Australia has what are described as very old soils, with little fertility being added to them in any recent history. I am discovering the extremity of this at present with my new garden and the biggest challenge I am facing is keeping the moisture in. Without this essential ingredient I can't plant or plan any new plantings, as there won't be enough water to allow the plants to grow and take up the necessary nutrients that might be lurking in the soil.

I have planted one hybrid, showy eucalypt at the front gate and have found this plant is almost daily suffering from water stress despite now having been in the ground for nearly five weeks. The main stem isn't coping without support, the leaves have once started to die off and approximately three-quarters of the flower buds that I bought it with are starting to shrivel and die. Boo hoo hoo!

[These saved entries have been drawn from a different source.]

(** Members whose names were not removed are not excluded. *)
Lemma swept_fits next (peers : list PeerRecord) :
  fits (Some next)
    (filter (λ p, pr_name p ∉ (pr_name <$> filter (λ p, NodeGovernance.excludes next p = true) peers)) peers).
Proof.
  intros head p [= <-] [Hn Hp]%list_elem_of_filter. destruct (NodeGovernance.excludes next p) eqn:He; [|done].
  destruct Hn. apply list_elem_of_fmap_2. by apply list_elem_of_filter.
Qed.

Lemma pair_archive n st (w : World D) : pair_of (archive_statement n st w).2.(live) = pair_of w.(live).
Proof. by rewrite archive_statement_live. Qed.

Lemma pair_remove_all l : ∀ s, pair_of (remove_all l s).2 = pair_of s.
Proof.
  induction l as [|p l IH]; intros s; [done|]. cbn [remove_all].
  destruct (Authority.removed_text _ _) as [a [[]|]]; [by rewrite IH|done].
Qed.

Lemma pair_lock_node s : pair_of (Terminal.lock_node s) = pair_of s.
Proof. unfold Terminal.lock_node. cbn zeta. by destruct (Fangs.abort_all _). Qed.
Lemma pair_die s (w : World D) : pair_of (Terminal.die s w).2.(live) = pair_of w.(live).
Proof.
  unfold Terminal.die. cbn zeta. rewrite <- (pair_lock_node w.(live)).
  destruct (l_den _); [|done]. destruct (Tombstone.death _ _ _) as [t|]; [|done].
  by destruct (Terminal.bury _ _).
Qed.
Lemma pair_retire confirm (w : World D) : pair_of (Terminal.retire confirm w).2.(live) = pair_of w.(live).
Proof.
  unfold Terminal.retire. destruct (l_pelt _) as [pelt|]; [|done]. destruct (negb (bool_decide _)); [done|].
  destruct (negb (l_den _)); [done|]. cbn zeta. destruct (Tombstone.retirement _ _) as [t|]; [|done].
  destruct (Terminal.write t _) as [[e| |e] d]; [|cbn [on_disk on_live disk live]|done].
  - cbn [snd on_live on_disk live]. unfold Terminal.unlock_after_failure. cbn zeta.
    destruct (_ || _); [done|]. by destruct (Authority.locking _ _) as [a [epoch|]].
  - match goal with |- context [Terminal.finish t ?x] => destruct (Terminal.finish t x) end.
    cbn [snd on_live on_disk live]. change (pair_of (Terminal.request_exit ?s)) with (pair_of s). by rewrite pair_lock_node.
Qed.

I have never had to deal with such poor soils. And it seems not only is it likely that my soils are particularly clayey but also they are extremely thin. In the future I will have to ensure that all dirt is mulched thoroughly to ensure they don't wash down the hill to the neighbour's yard and just leave me with rock, only open dirt up when I intend to plant things and ensure plants are well watered for a longer period than I am use to (potentially an irrigation system will need to be constructed to cope with water demands). And given that we are on rain water only this is a little daunting.

In regards to nutrients, I fear that my soils are particularly lacking and I will have to invest in some supplements. For the short term, a healthy dose of native plant fertiliser when establishing plants may do the trick, but I will have to look into a long-term solution. I also have to figure out if the soils you can build for things such as veggie patches are useful or toxic to native plants (which is what I plan on planting mostly).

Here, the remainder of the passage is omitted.